*PROBLEM TO WORK ON:* Nothing but an exact reprint of the records is to be returned.

*SOURCE INFORMATION:*
(** The ways the part of [makeRLMCall] before the provider's answer can
    go: refused for its depth, with nothing changed; refused for the
    time, with only the clock read; or recorded in the trajectory, and
    then either the provider is called with the prompt built, or
    building the prompt throws and the provider is not called. *)
Lemma launchCall_cases (exec : Executor) (env : Env) (text : string)
    (ctx : RLMContext) (run : Run) :
  (maxRecursionDepth exec <= Z.of_nat (currentDepth ctx) ->
     launchCall exec env text ctx run = (Rejected (depthError exec), run))
  /\ (Z.of_nat (currentDepth ctx) < maxRecursionDepth exec ->
      maxExecutionTime exec <= clock env (ticks run) - startedAt run ->
      exists run',
        launchCall exec env text ctx run = (Rejected (timeError exec), run')
        /\ calls run' = calls run /\ backendCalls run' = backendCalls run
        /\ startedAt run' = startedAt run /\ ticks run' = S (ticks run))
  /\ (Z.of_nat (currentDepth ctx) < maxRecursionDepth exec ->
      clock env (ticks run) - startedAt run < maxExecutionTime exec ->
      exists run' call,
        (launchCall exec env text ctx run).2 = run'
        /\ calls run' = calls run ++ [call]
        /\ depth call = currentDepth ctx
        /\ callStart call = Some (clock env (S (ticks run)))
        /\ startedAt run' = startedAt run
        /\ (ticks run < ticks run')%nat
        /\ ((exists full,
               buildPromptWithContext env text (variables ctx) = Ok full
               /\ (launchCall exec env text ctx run).1
                  = Started (List.length (calls run)) full
               /\ backendCalls run' = S (backendCalls run))
            \/ (exists msg,
                  buildPromptWithContext env text (variables ctx) = Err msg
                  /\ (launchCall exec env text ctx run).1 = Rejected msg
                  /\ backendCalls run' = backendCalls run))).
Proof.
  unfold launchCall. split; [|split].
  - intros Hdeep.
    destruct (Z.leb_spec (maxRecursionDepth exec) (Z.of_nat (currentDepth ctx)));
      [reflexivity | lia].
  - intros Hdepth Hlate.
    destruct (Z.leb_spec (maxRecursionDepth exec) (Z.of_nat (currentDepth ctx))); [lia|].
    cbn. destruct (Z.geb_spec (clock env (ticks run) - startedAt run)
                     (maxExecutionTime exec)); [|lia].
    eexists. split; [reflexivity|]. repeat split; reflexivity.
  - intros Hdepth Hearly.
    destruct (Z.leb_spec (maxRecursionDepth exec) (Z.of_nat (currentDepth ctx))); [lia|].
    cbn [dateNow nanoid ticks startedAt calls idCount backendCalls].
    destruct (Z.geb_spec (clock env (ticks run) - startedAt run)
                (maxExecutionTime exec)); [lia|].
    destruct (buildPromptWithContext env text (variables ctx)) as [full|msg].
    + eexists _, _. split; [reflexivity|]. cbn.
      split; [reflexivity|]. split; [reflexivity|]. split; [reflexivity|].
      split; [reflexivity|]. split; [lia|]. left. eauto.
    + eexists _, _. split; [reflexivity|].
      cbn [snd fst updateCall calls startedAt ticks backendCalls].
      rewrite alter_pushed.
      split; [reflexivity|]. split; [reflexivity|]. split; [reflexivity|].
      split; [reflexivity|]. split; [lia|]. right. eauto.
Qed.

Lemma settleCall_calls (env : Env) (k : nat) (full : string) (run : Run) :
  List.length (calls (snd (settleCall env k full run))) = List.length (calls run)
  /\ backendCalls (snd (settleCall env k full run)) = backendCalls run.
Proof.
  unfold settleCall. destruct (provider env k full); cbn; rewrite length_alter; auto.
Qed.

End RLMFacts.

Section SemanticNonEmpty.

Import Chunker.






End SemanticNonEmpty.

(** *** Calls that passed the checks *)

Section RLMChecked.

Import RLM.

Variable exec : Executor.
Variable env : Env.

*OUTPUT:*
(** The ways the part of [makeRLMCall] before the provider's answer can
    go: refused for its depth, with nothing changed; refused for the
    time, with only the clock read; or recorded in the trajectory, and
    then either the provider is called with the prompt built, or
    building the prompt throws and the provider is not called. *)
Lemma launchCall_cases (exec : Executor) (env : Env) (text : string)
    (ctx : RLMContext) (run : Run) :
  (maxRecursionDepth exec <= Z.of_nat (currentDepth ctx) ->
     launchCall exec env text ctx run = (Rejected (depthError exec), run))
  /\ (Z.of_nat (currentDepth ctx) < maxRecursionDepth exec ->
      maxExecutionTime exec <= clock env (ticks run) - startedAt run ->
      exists run',
        launchCall exec env text ctx run = (Rejected (timeError exec), run')
        /\ calls run' = calls run /\ backendCalls run' = backendCalls run
        /\ startedAt run' = startedAt run /\ ticks run' = S (ticks run))
  /\ (Z.of_nat (currentDepth ctx) < maxRecursionDepth exec ->
      clock env (ticks run) - startedAt run < maxExecutionTime exec ->
      exists run' call,
        (launchCall exec env text ctx run).2 = run'
        /\ calls run' = calls run ++ [call]
        /\ depth call = currentDepth ctx
        /\ callStart call = Some (clock env (S (ticks run)))
        /\ startedAt run' = startedAt run
        /\ (ticks run < ticks run')%nat
        /\ ((exists full,
               buildPromptWithContext env text (variables ctx) = Ok full
               /\ (launchCall exec env text ctx run).1
                  = Started (List.length (calls run)) full
               /\ backendCalls run' = S (backendCalls run))
            \/ (exists msg,
                  buildPromptWithContext env text (variables ctx) = Err msg
                  /\ (launchCall exec env text ctx run).1 = Rejected msg
                  /\ backendCalls run' = backendCalls run))).
Proof.
  unfold launchCall. split; [|split].
  - intros Hdeep.
    destruct (Z.leb_spec (maxRecursionDepth exec) (Z.of_nat (currentDepth ctx)));
      [reflexivity | lia].
  - intros Hdepth Hlate.
    destruct (Z.leb_spec (maxRecursionDepth exec) (Z.of_nat (currentDepth ctx))); [lia|].
    cbn. destruct (Z.geb_spec (clock env (ticks run) - startedAt run)
                     (maxExecutionTime exec)); [|lia].
    eexists. split; [reflexivity|]. repeat split; reflexivity.
  - intros Hdepth Hearly.
    destruct (Z.leb_spec (maxRecursionDepth exec) (Z.of_nat (currentDepth ctx))); [lia|].
    cbn [dateNow nanoid ticks startedAt calls idCount backendCalls].
    destruct (Z.geb_spec (clock env (ticks run) - startedAt run)
                (maxExecutionTime exec)); [lia|].
    destruct (buildPromptWithContext env text (variables ctx)) as [full|msg].
    + eexists _, _. split; [reflexivity|]. cbn.
      split; [reflexivity|]. split; [reflexivity|]. split; [reflexivity|].
      split; [reflexivity|]. split; [lia|]. left. eauto.
    + eexists _, _. split; [reflexivity|].
      cbn [snd fst updateCall calls startedAt ticks backendCalls].
      rewrite alter_pushed.
      split; [reflexivity|]. split; [reflexivity|]. split; [reflexivity|].
      split; [reflexivity|]. split; [lia|]. right. eauto.
Qed.

Lemma settleCall_calls (env : Env) (k : nat) (full : string) (run : Run) :
  List.length (calls (snd (settleCall env k full run))) = List.length (calls run)
  /\ backendCalls (snd (settleCall env k full run)) = backendCalls run.
Proof.
  unfold settleCall. destruct (provider env k full); cbn; rewrite length_alter; auto.
Qed.

End RLMFacts.

Section SemanticNonEmpty.

Import Chunker.






End SemanticNonEmpty.

(** *** Calls that passed the checks *)

Section RLMChecked.

Import RLM.

Variable exec : Executor.
Variable env : Env.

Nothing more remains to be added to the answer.